Some years we went out at Easter for first walling. There were mornings when we waited in the huts for the frost to thaw off the sods. The turf for first walling had just been machine cut out of the cut away drains. The sods were sopping, which made them much heavier to lift, especially for schoolboys. They were stuck together in the wall and we had to cut in with our hands to dislodge them before lifting them to build a new wall. This skinned our fingers until they were raw and the slimy turf muck got under our nails. Second walling, back breaking as it was, never seemed as bad after those Easters.

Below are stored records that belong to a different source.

(* ===== verification/Aes.v ===== *)
(** * AES encryption

    Models [core/crypto/aes-internal.c] ([Te0], [rijndaelKeySetupEnc]),
    [core/crypto/aes_i.h] (the table macros, in the variant
    [AES_SMALL_TABLES]) and [core/crypto/aes-internal-enc.c]
    ([rijndaelEncrypt], [aes_encrypt_init], [aes_encrypt]).  The reference is the
    cipher of FIPS 197 written from its definition (module [Fips]: finite field
    arithmetic, S-box by inversion and affine map, the four round
    transformations, the key expansion); the table driven code is proved equal to
    it for the three key sizes.

    The class [BlockCipher] is what the modes of operation rely on: the modes of
    [Modes], [Ccm] and [Gcm] are proved against it and [Aes] discharges it. *)
From S2P Require Import Prelude.

(** ** FIPS 197 *)

Module Fips.

(** A column of the state, or a word of the key schedule: four bytes. *)
Record col := Col { c0 : Z; c1 : Z; c2 : Z; c3 : Z }.

#[export] Instance col_eq_dec : EqDecision col.
Proof. solve_decision. Defined.
#[export] Instance col_inhabited : Inhabited col := populate (Col 0 0 0 0).

(** Multiplication in GF(2^8) modulo x^8 + x^4 + x^3 + x + 1. *)
Definition xtime (a : Z) : Z :=
  let b := Z.shiftl a 1 in if Z.testbit a 7 then Z.lxor b 0x11b else b.

Fixpoint gmul_loop (n : nat) (a b : Z) : Z :=
  match n with
  | O => 0
  | S n => Z.lxor (if Z.odd a then b else 0) (gmul_loop n (Z.shiftr a 1) (xtime b))
  end.
Definition gmul (a b : Z) : Z := gmul_loop 8 a b.

(** The inverse, a^254 (and 0 for 0). *)
Definition ginv (a : Z) : Z :=
  let a2 := gmul a a in let a4 := gmul a2 a2 in let a8 := gmul a4 a4 in
  let a16 := gmul a8 a8 in let a32 := gmul a16 a16 in let a64 := gmul a32 a32 in
  let a128 := gmul a64 a64 in
  gmul a128 (gmul a64 (gmul a32 (gmul a16 (gmul a8 (gmul a4 a2))))).

Definition rotl8 (a : Z) (k : Z) : Z := u8 (Z.lor (Z.shiftl a k) (Z.shiftr a (8 - k))).

(** 5.1.1: inversion, then the affine transformation. *)
Definition sbox (a : Z) : Z :=
  let b := ginv a in
  Z.lxor (Z.lxor (Z.lxor (Z.lxor (Z.lxor b (rotl8 b 1)) (rotl8 b 2)) (rotl8 b 3)) (rotl8 b 4)) 0x63.

Definition col_map (f : Z -> Z) (c : col) : col := Col (f (c0 c)) (f (c1 c)) (f (c2 c)) (f (c3 c)).
Definition col_xor (a b : col) : col :=
  Col (Z.lxor (c0 a) (c0 b)) (Z.lxor (c1 a) (c1 b)) (Z.lxor (c2 a) (c2 b)) (Z.lxor (c3 a) (c3 b)).

Definition state : Type := col * col * col * col.

Definition state_map (f : col -> col) (s : state) : state :=
  let '(a, b, c, d) := s in (f a, f b, f c, f d).

Definition SubBytes : state -> state := state_map (col_map sbox).

(** Row [r] moves left by [r]. *)
Definition ShiftRows (s : state) : state :=
  let '(a, b, c, d) := s in
  (Col (c0 a) (c1 b) (c2 c) (c3 d), Col (c0 b) (c1 c) (c2 d) (c3 a),
   Col (c0 c) (c1 d) (c2 a) (c3 b), Col (c0 d) (c1 a) (c2 b) (c3 c)).

Definition xor4 (a b c d : Z) : Z := Z.lxor (Z.lxor (Z.lxor a b) c) d.

Definition MixColumn (c : col) : col :=
  Col (xor4 (gmul 2 (c0 c)) (gmul 3 (c1 c)) (c2 c) (c3 c))
      (xor4 (c0 c) (gmul 2 (c1 c)) (gmul 3 (c2 c)) (c3 c))
      (xor4 (c0 c) (c1 c) (gmul 2 (c2 c)) (gmul 3 (c3 c)))
      (xor4 (gmul 3 (c0 c)) (c1 c) (c2 c) (gmul 2 (c3 c))).
Definition MixColumns : state -> state := state_map MixColumn.

Definition AddRoundKey (s k : state) : state :=
  let '(a, b, c, d) := s in let '(e, f, g, h) := k in
  (col_xor a e, col_xor b f, col_xor c g, col_xor d h).

(** 5.2, key expansion. *)
Definition RotWord (t : col) : col := Col (c1 t) (c2 t) (c3 t) (c0 t).
Definition SubWord : col -> col := col_map sbox.
Definition Rcon (i : nat) : col := Col (Nat.iter (i - 1) xtime 1) 0 0 0.

Definition expand_temp (Nk i : nat) (t : col) : col :=
  if decide (i mod Nk = 0)%nat then col_xor (SubWord (RotWord t)) (Rcon (i / Nk))
  else if decide (6 < Nk /\ i mod Nk = 4)%nat then SubWord t else t.

Definition next_word (Nk : nat) (w : list col) : col :=
  let i := length w in col_xor (w !!! (i - Nk)%nat) (expand_temp Nk i (w !!! (i - 1)%nat)).

Fixpoint expand (Nk n : nat) (key : list col) : list col :=
  match n with
  | O => key
  | S n => let w := expand Nk n key in w ++ [next_word Nk w]
  end.

Definition round_key (w : list col) (r : nat) : state :=
  (w !!! (4 * r)%nat, w !!! (4 * r + 1)%nat, w !!! (4 * r + 2)%nat, w !!! (4 * r + 3)%nat).

Definition round (w : list col) (s : state) (r : nat) : state :=
  AddRoundKey (MixColumns (ShiftRows (SubBytes s))) (round_key w r).

(** 5.1, the cipher: [Nr - 1] rounds and one without MixColumns. *)
Definition cipher (w : list col) (Nr : nat) (s : state) : state :=
  let s := fold_left (round w) (seq 1 (Nr - 1)) (AddRoundKey s (round_key w 0)) in
  AddRoundKey (ShiftRows (SubBytes s)) (round_key w Nr).

Fixpoint cols_of (b : list Z) : list col :=
  match b with
  | x0 :: x1 :: x2 :: x3 :: r => Col x0 x1 x2 x3 :: cols_of r
  | _ => []
  end.
Definition bytes_of_col (c : col) : list Z := [c0 c; c1 c; c2 c; c3 c].
Definition bytes_of (s : state) : list Z :=
  let '(a, b, c, d) := s in bytes_of_col a ++ bytes_of_col b ++ bytes_of_col c ++ bytes_of_col d.
Definition state_of (b : list Z) : state :=
  let w := cols_of b in (w !!! 0%nat, w !!! 1%nat, w !!! 2%nat, w !!! 3%nat).
Lemma get_be32_ok pre p post : length p = 4%nat -> bytes_ok p ->
  get_be32 (pre ++ p ++ post) (zlen pre) = Ret (be_val p).
Proof.
  intros Hl Hb. destruct p as [|x0 [|x1 [|x2 [|x3 [|]]]]]; try done. clear Hl.
  assert (at_off (pre ++ [x0; x1; x2; x3] ++ post) (zlen pre) [x0; x1; x2; x3]) as Hat by (by apply at_off_intro).
  apply at_off_cons in Hat as [E0 Hat]. apply at_off_cons in Hat as [E1 Hat].
  apply at_off_cons in Hat as [E2 Hat]. apply at_off_cons in Hat as [E3 _].
  replace (zlen pre + 1 + 1) with (zlen pre + 2) in * by lia.
  replace (zlen pre + 2 + 1) with (zlen pre + 3) in * by lia.
  unfold get_be32. bind_step E0. bind_step E1. bind_step E2. bind_step E3. f_equal.
  rewrite !Forall_cons in Hb. destruct Hb as (B0 & B1 & B2 & B3 & _). unfold fits in *.
  rewrite <- !Z.lor_assoc. rewrite (lor_pack x2) by (unfold fits; lia).
  rewrite (lor_pack x1) by (unfold fits; lia). rewrite (lor_pack x0) by (unfold fits; lia).
  unfold be_val. cbn [fold_left]. rewrite wrap_small by (unfold fits; lia). lia.
Qed.

Lemma inc32_ok b : is_block b -> inc32 b = Ret (inc b) /\ is_block (inc b).
Proof.
  intros [Hl Hb]. unfold inc32, inc. destruct (split_at b 12) as (p & q & -> & Hz); [unfold zlen; lia|].
  apply Forall_app in Hb as [B1 B2]. rewrite length_app in Hl.
  assert (length p = 12)%nat as L1 by (unfold zlen in Hz; lia). assert (length q = 4)%nat as L2 by lia.
  rewrite take_app_length', drop_app_length' by done.
  pose proof (get_be32_ok p q [] L2 B2) as Eg. rewrite app_nil_r, Hz in Eg. bind_step Eg.
  pose proof (splice_mid p q (be32 (u32 (be_val q + 1))) [] 12 (eq_sym Hz) L2) as Es.
  rewrite app_nil_r in Es. rewrite Es.
  assert (be32 (u32 (be_val q + 1)) = be_bytes 4 (be_val q + 1)) as ->.
  { rewrite be32_be_bytes. unfold wrap. change (2 ^ 32) with (256 ^ Z.of_nat 4).
    rewrite (Z.div_mod (be_val q + 1) (256 ^ Z.of_nat 4)) at 2 by lia.
    rewrite (Z.mul_comm (256 ^ Z.of_nat 4)). symmetry. apply be_bytes_add. }
  rewrite app_nil_r. split; [done|]. split; [rewrite length_app, be_bytes_len; lia|].
  apply Forall_app. split; [done|apply be_bytes_ok].
Qed.

(** ** Shifting right is division by two *)

Lemma or_top a c : is_u32 a -> Z.lor (Z.shiftr a 1) (if (c : bool) then 0x80000000 else 0) =
  a / 2 + (if c then 2 ^ 31 else 0).
Proof.
  intros Ha. rewrite Z.shiftr_div_pow2 by lia. change (2 ^ 1) with 2.
  destruct c; [|by rewrite Z.lor_0_r, Z.add_0_r].
  rewrite Z.lor_comm. change 0x80000000 with (Z.shiftl 1 31). rewrite lor_pack; [lia|lia|].
  unfold fits in *. Z.to_euclidean_division_equations. lia.
Qed.

Lemma low_bit x l : is_u8 x -> (Z.land x 0x01 =? 0) = Z.even (be_val (l ++ [x])).
Proof.
  intros Hx. rewrite be_val_app. change (zlen [x]) with 1. unfold be_val at 2. cbn [fold_left].
  rewrite Z.mul_0_l, Z.add_0_l, Z.even_add, Z.even_mul. change (Z.even (256 ^ 1)) with true.
  rewrite orb_true_r. change 1 with (Z.ones 1). rewrite Z.land_ones by lia. change (2 ^ 1) with 2.
  rewrite Zmod_even. by destruct (Z.even x).
Qed.

(** A word with the low bit of the word before it shifted in. *)
Lemma shift_word_ok pre p l x post : length p = 4%nat -> bytes_ok p -> is_u8 x ->
  shift_word (pre ++ (l ++ [x]) ++ p ++ post) (zlen pre + zlen l + 1) (Some (zlen pre + zlen l)) =
  Ret (pre ++ (l ++ [x]) ++ be_bytes 4 (be_val p / 2 + (if Z.odd (be_val (l ++ [x])) then 2 ^ 31 else 0)) ++ post).
Proof.
  intros Hl Hb Hx. unfold shift_word.
  pose proof (get_be32_ok (pre ++ l ++ [x]) p post Hl Hb) as Eg. rewrite <- app_assoc in Eg.
  replace (zlen (pre ++ l ++ [x])) with (zlen pre + zlen l + 1) in Eg by zlen_lia. bind_step Eg.
  assert (rd (pre ++ (l ++ [x]) ++ p ++ post) (zlen pre + zlen l) = Ret x) as Er.
  { rewrite <- app_assoc, (app_assoc pre). cbn [app]. apply rd_mid. zlen_lia. }
  bind_step Er. rewrite (low_bit x l) by done. rewrite Z.negb_even.
  pose proof (be_val_range p Hb) as Hr. replace (zlen p) with 4 in Hr by (unfold zlen; lia).
  set (c := Z.odd (be_val (l ++ [x]))).
  assert ((if c then Z.lor (Z.shiftr (be_val p) 1) 0x80000000 else Z.shiftr (be_val p) 1) =
    be_val p / 2 + (if c then 2 ^ 31 else 0)) as ->.
  { rewrite <- or_top by (unfold fits; lia). destruct c; [done|by rewrite Z.lor_0_r]. }
  simp_res. rewrite be32_be_bytes, (app_assoc pre), splice_mid; [by rewrite <- app_assoc|zlen_lia|by rewrite be_bytes_len].
Qed.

As the summer progressed, the walling came to a finish and teams were selected to man two shifts on the Collector. You had to be sixteen years old to work on the Collector and were paid on time rate per hour. The men were on a higher rate than the school goers and the regulars who worked full time were on the highest rate. Nevertheless the school goer rate was massive wages for us at the time and everyone worked hard to get selected.
The Collector was a massive conveyor belt set on huge caterpillar tracks onto which the walls of turf were thrown to make clamps which were drawn with locomotives to the factory. It was constantly coming towards you with the drivers on bonuses for the amount of sections covered. As we cleared our walls, we left a Sahara of bare bog behind us. The track walls were the hardest with the belt at a higher pitch, dust blowing into your eyes and the sods scattered on the ground to avoid the tracks.
We became weather experts, gauging the cloud line over the Sliabh Blooms with the wind direction, to predict rain. When we were on time rate working the Collector we yearned for the rain. Rain was Manna from Heaven, as we were paid by the hour, even when we were sheltering. When we were walling on peace time, however, we only got paid by the number of sections that we completed, so the rain was costing us money.
We huddled under our coats and the walls of turf for shelter. On occasions, we worked close to one of the galvanize huts and took shelter there. Soon a game of cards would be called, poker or 25. Despite being on peace time and only making money if you got a good hand in the card game, when the skies cleared, we had to return to our walls. If you were caught in the hut in dry weather, you could be fired or it could cost a Townie a place on the Collector.
During one such card game, as the sun began to peep through the hut window, our sentry who was supposed to be peeping out, was asleep on the job. Suddenly he yelled that the Ganger, Tim Dunne, was only 50yards away from the door. Panic!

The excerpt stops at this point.